The marginal distribution of Jskill is obtained by multiplying messages (8) and (9). Because this is the product of a Gaussian and a cumulative Gaussian the result is an asymmetrical distribution, which is not a Gaussian. This is the posterior distribution for Jskill. We can also pass messages in the opposite direction around the graph to obtain the corresponding posterior distribution for Fskill.

Extending to multiple players – expectation propagation

We have seen how to exactly find posterior distributions for the distributions representing skills of the two players. We can easily extend this to other players, by adding the other games in the same graph, and running belief propagation on the bigger graph one by one. But there is a problem with doing this. Initially, Jskill was a 2 parameter gaussian distribution. After running belief propagation once, we get a distribution which is a product of a gaussian and a cumulative gaussian, and hence has 4 parameters. If we now run belief propagation on a game with another player, we will get another distribution with two cumulative distributions and six parameters.

To get around this problem, we use expectation propagation. We approximate the non-gaussian distributions locally with a gaussian distribution, and we do it in the following manner.
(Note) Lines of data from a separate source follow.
(** * xl/player.py: playback queue, engines, streams and sink

    A shallow embedding of [xl/player.py] (the Exaile playback core) and the
    properties of it that the specification states.

    Conventions of the model:
    - Python objects that are mutated and shared ([AudioStream] instances held
      by the engine, by timers and by idle callbacks) live in a store
      ([heap]) and are referred to by identity.
    - Every method is a function on [World] in a small state-and-exception
      monad [M]; a Python exception that escapes a method is [Raise].
    - The wall clock, durations and timer delays are whole milliseconds;
      GStreamer positions are nanoseconds; [int(time.time())] is the clock
      divided by 1000.
    - GStreamer state changes are taken to complete at once: [get_state]
      reports the state last set on the element, and setting the state of
      the pipeline sets the state of the elements it contains.
    - Stream volumes are IEEE binary64 numbers, as the [volume] property of
      the GStreamer element and Python's [float] are.
    - A track object and a playlist object are truthy ([if not track],
      [if self.current_playlist]); [==] on tracks is equality of the records.
    - [seek] is left out: [AudioStream.seek] blocks its calling thread on a
      [threading.Event] that another thread sets, which a sequential model
      of the methods does not express. *)

From Stdlib Require Import ZArith QArith Floats Uint63 String Ascii List Bool Lia.
From stdpp Require Import base option list gmap strings.
Import ListNotations.

Open Scope string_scope.
Open Scope list_scope.
Open Scope Z_scope.

(** ** Python values and builtins *)

Inductive PyExc : Type :=
| AttributeError
| NameError
| ZeroDivisionError
| IndexError
| QueryError
| AssertionError.

Inductive GstState : Type :=
| STATE_NULL
| STATE_READY
| STATE_PAUSED
| STATE_PLAYING.

#[global] Instance GstState_eq_dec : EqDecision GstState.
Proof. solve_decision. Defined.

(** [gst.SECOND]: nanoseconds per second. *)
Definition SECOND : Z := 1000000000.

(** A track of the collection (an external [xl.track.Track]): what the player
    asks of it.  [duration_ms] is [get_duration()*1000].  The player takes
    the locator apart and puts it together again with functions that are not
    of this file ([urlparse.urlsplit], [common.local_file_from_url],
    [urllib.pathname2url], [urlparse.urlunsplit]); the record carries what
    they answer for the locator: [loc_scheme] is [urlsplit(loc)[0]], and
    [io_uri] the URI that [_get_track_uri] puts together, with the scheme and
    the network location of the locator, the local path quoted anew, and
    neither query nor fragment. *)
Record Track : Type := {
  track_id : nat;
  loc : string;
  loc_scheme : string;
  io_uri : string;
  is_local : bool;
  file_exists : bool;
  duration_ms : Z
}.

#[global] Instance Track_eq_dec : EqDecision Track.
Proof. solve_decision. Defined.

(** The values the model passes around as Python objects: event arguments,
    the stop-track marker, the stored [playtime] tag. *)
Inductive PyObj : Type :=
| ONone
| OInt (z : Z)
| OStr (s : string)
| OTrack (t : Track)
| OStream (sid : nat)
| OQueue
| OPlayer.

#[global] Instance PyObj_eq_dec : EqDecision PyObj.
Proof. solve_decision. Defined.

(** [a == b] on these values. *)
Definition py_eq (a b : PyObj) : bool := bool_decide (a = b).

Definition obj_of_track (t : option Track) : PyObj :=
  match t with
  | Some t => OTrack t
  | None => ONone
  end.

(** [int(s)] for a [str]: optional blanks, optional sign, decimal digits. *)
Definition is_blank (c : ascii) : bool :=
  match c with
  | " "%char | "009"%char | "010"%char | "011"%char | "012"%char | "013"%char => true
  | _ => false
  end.

Fixpoint lstrip (s : string) : string :=
  match s with
  | String c r => if is_blank c then lstrip r else s
  | EmptyString => s
  end.

Definition digit_of (c : ascii) : option Z :=
  let n := Z.of_nat (nat_of_ascii c) in
  if (48 <=? n) && (n <=? 57) then Some (n - 48) else None.

(** Digits, then only blanks. *)
Fixpoint int_digits (acc : Z) (seen : bool) (s : string) : option Z :=
  match s with
  | EmptyString => if seen then Some acc else None
  | String c r =>
      match digit_of c with
      | Some d => int_digits (10 * acc + d) true r
      | None =>
          if seen && (match lstrip s with EmptyString => true | _ => false end)
          then Some acc else None
      end
  end.

Definition py_int (s : string) : option Z :=
  match lstrip s with
  | String "-"%char r => Z.opp <$> int_digits 0 false r
  | String "+"%char r => int_digits 0 false r
  | r => int_digits 0 false r
  end.

(** [s.split(sep)] for a separator of one character: the pieces between the
    separators, of which there is always at least one. *)
Fixpoint split_on (sep : ascii) (s : string) : list string :=
  match s with
  | EmptyString => [EmptyString]
  | String c r =>
      if Ascii.eqb c sep then EmptyString :: split_on sep r
      else match split_on sep r with
           | h :: t => String c h :: t
           | [] => [String c EmptyString]
           end
  end.

(** [float(z)] for a Python [int]. *)
Definition float_of_Z (z : Z) : float :=
  match z with
  | Z0 => 0%float
  | Zpos _ => PrimFloat.of_uint63 (Uint63.of_Z z)
  | Zneg p => PrimFloat.opp (PrimFloat.of_uint63 (Uint63.of_Z (Zpos p)))
  end.

(** The Python literal [0.01]: the binary64 number nearest to 1/100. *)
Definition f0_01 : float := 0x1.47ae147ae147bp-7%float.

(** ** Settings ([xl.settings]), with the defaults the code passes *)

Record Settings : Type := {
  user_fade_enabled : bool;     (* player/user_fade_enabled, False *)
  user_fade : Z;                (* player/user_fade, 1000 *)
  crossfading : bool;           (* player/crossfading, False *)
  crossfade_duration : Z        (* player/crossfade_duration, 3000 *)
}.

Definition default_settings : Settings :=
  {| user_fade_enabled := false; user_fade := 1000;
     crossfading := false; crossfade_duration := 3000 |}.

(** The other keys are read from the store of [xl.settings] itself:
    [settings.get_option(key, default)]. *)
Inductive OptVal : Type :=
| VStr (s : string)
| VInt (z : Z)
| VFloat (f : float)
| VBool (b : bool)
| VList (l : list string).

Definition Options : Type := gmap string OptVal.

Definition get_option (opts : Options) (key : string) (default : OptVal) : OptVal :=
  match opts !! key with
  | Some v => v
  | None => default
  end.

(** ** Objects *)

(** [AudioStream]: one decode pipeline segment.  [as_volume] is the
    [volume] property of [self.vol]; [as_state] the state of the bin;
    [as_query] what [self.dec.query_position] answers ([None]: it raises
    [gst.QueryError]); [as_notify_id] whether the [notify::source] handler
    for CD devices is connected. *)
Record AudioStream : Type := {
  as_name : string;
  as_track : option Track;
  as_playtime_stamp : option Z;
  as_last_position : Z;
  as_settle_flag : Z;
  as_notify_id : bool;
  as_uri : option string;
  as_volume : float;
  as_state : GstState;
  as_query : option Z
}.

(** [BaseGSTPlayer] ([GSTPlayer], [GaplessPlayer]): one playbin. *)
Record BaseGSTPlayer : Type := {
  b_current : option Track;
  b_last_position : Z;
  b_playtime_stamp : option Z;
  b_state : GstState;           (* state of self.playbin *)
  b_uri : option string;        (* playbin "uri" property *)
  b_notify_id : bool;
  b_query : option Z            (* playbin.query_position *)
}.

(** [UnifiedPlayer].  [u_streams] is [self.streams] (identities of the
    streams, [None] for an empty slot); [u_pipe] the streams added to
    [self.pipe]; [u_adder] the streams linked to [self.adder];
    [u_gobject_timer_id] the attribute [gobject.timer_id] that [play]
    assigns. *)
Record UnifiedPlayer : Type := {
  u_current_stream : nat;
  u_timer_id : Z;
  u_gobject_timer_id : Z;
  u_streams : list (option nat);
  u_pipe_state : GstState;
  u_pipe : list nat;
  u_adder : list nat
}.

(** [AudioSink]: [sink_vol] is the [volume] property of [self.vol]. *)
Record AudioSink : Type := {
  sink_name : string;
  sink_elem : string;
  sink_vol : float
}.

(** The playlist the queue falls back to ([xl.playlist.Playlist], external):
    the tracks it will hand out, and its [current_playing] flag. *)
Record Playlist : Type := {
  pl_tracks : list Track;
  pl_current_playing : bool
}.

(** [PlayQueue]. *)
Record PlayQueue : Type := {
  ordered_tracks : list Track;
  current_pos : Z;
  current_playing : bool;
  current_playlist : option Playlist;
  stop_track : PyObj
}.

(** Which engine class [get_player()] chose for [self.player]. *)
Inductive Engine : Type :=
| EngineBase
| EngineUnified.

(** The classes that [get_player()] chooses from. *)
Inductive PlayerClass : Type :=
| ClassGSTPlayer
| ClassGaplessPlayer
| ClassUnifiedPlayer.

(** [get_player()]: the class named by [player/engine]; a name that is none
    of the three falls back to [GSTPlayer]. *)
Definition get_player (opts : Options) : PlayerClass :=
  match get_option opts "player/engine" (VStr "normal") with
  | VStr pname =>
      if String.eqb pname "normal" then ClassGSTPlayer
      else if String.eqb pname "gapless" then ClassGaplessPlayer
      else if String.eqb pname "unified" then ClassUnifiedPlayer
      else ClassGSTPlayer
  | _ => ClassGSTPlayer
  end.

(** A message on the GStreamer bus, by its type: what [on_message] reads of
    it ([parse_error()[0].message], [parse_buffering()]). *)
Inductive Message : Type :=
| MESSAGE_TAG
| MESSAGE_EOS
| MESSAGE_ERROR (message : string)
| MESSAGE_BUFFERING (percent : Z)
| MESSAGE_OTHER.

(** What GLib main-loop sources call. *)
Inductive Callback : Type :=
| CbStreamSetState (sid : nat) (st : GstState)   (* stream.set_state, st *)
| CbSetStatePipe (st : GstState)                 (* self._set_state, self.pipe, st *)
| CbFadeStream (sid : nat) (direction : Z) (delete : bool)
| CbStartCrossfade
| CbStop
| CbSettleStateSub (sid : nat).

#[global] Instance Callback_eq_dec : EqDecision Callback.
Proof. solve_decision. Defined.

(** A source of the main loop: [src_interval] is [None] for [idle_add] and
    the delay in milliseconds for [timeout_add]. *)
Record Source : Type := {
  src_id : Z;
  src_interval : option Z;
  src_cb : Callback
}.

Definition Event : Type := (string * PyObj * PyObj)%type.

Record World : Type := {
  now : Z;
  events : list Event;
  playtime : gmap nat PyObj;
  settings : Settings;
  sources : list Source;
  next_source_id : Z;
  heap : gmap nat AudioStream;
  next_stream_id : nat;
  engine : Engine;
  base : BaseGSTPlayer;
  unified : UnifiedPlayer;
  audio_sink : AudioSink;
  queue : PlayQueue
}.

(** ** Field updates *)

Definition set_now (v : Z) (w : World) : World :=
  {| now := v; events := events w; playtime := playtime w; settings := settings w;
     sources := sources w; next_source_id := next_source_id w; heap := heap w;
     next_stream_id := next_stream_id w; engine := engine w; base := base w;
     unified := unified w; audio_sink := audio_sink w; queue := queue w |}.

Definition set_events (v : list Event) (w : World) : World :=
  {| now := now w; events := v; playtime := playtime w; settings := settings w;
     sources := sources w; next_source_id := next_source_id w; heap := heap w;
     next_stream_id := next_stream_id w; engine := engine w; base := base w;
     unified := unified w; audio_sink := audio_sink w; queue := queue w |}.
We want to approximate message (6), the cumulative gaussian distribution using a gaussian so as to maximize the accuracy of the marginal distribution of Jperf. We could just replace the Cumulative Gaussian function with a gaussian with the same mean and variance, but that is not possible since the mean and variance of the cumulative gaussian functions are undefined (as \(x \rightarrow \infty\), value of the cumulative gaussian function approaches 1.) We get around this problem by using a ‘context’, which is the downward message on the same edge as the message (6). Let \(e\) denote the exact message (6), \(c\) denote the downward ‘context’ message, and \(g\) denote our desired Gaussian approximation to message \(e\). We use

\[cg = Proj(ce)\]

where Proj() is the projection, and represents the process of replacing a non-gaussian distribution with a Gaussian having the same mean and variance. This can be viewed as projecting the exact message onto the ‘nearest’ message within the family of Gaussian distributions. We can now compute \(g\) exactly. This is because the product \(ce\) gives a distribution with finite mean and variance.

Projection

This approach of using an incoming message to provide the context in which to approximate the corresponding outgoing message is known as expectation propagation (or EP). With this technique, we can always locally approximate the non-gaussian messages by a gaussian. And we also know that the product of two gaussian distribution is a gaussian. Hence, we now have a posterior distribution which is also a gaussian with 2 parameters, thus is of the same form as the prior. Therefore, we can now easily run the algorithm multiple times without blowing up the parameters in our distribution.

The beauty of this model is that now we can easily add more players to the graph and extend it to work for team games, multi player games, and also handle draws.

Acknowledgement

I thank my friend Athreya Chandramouli for spending hours with me on calls where we tried to understand these topics.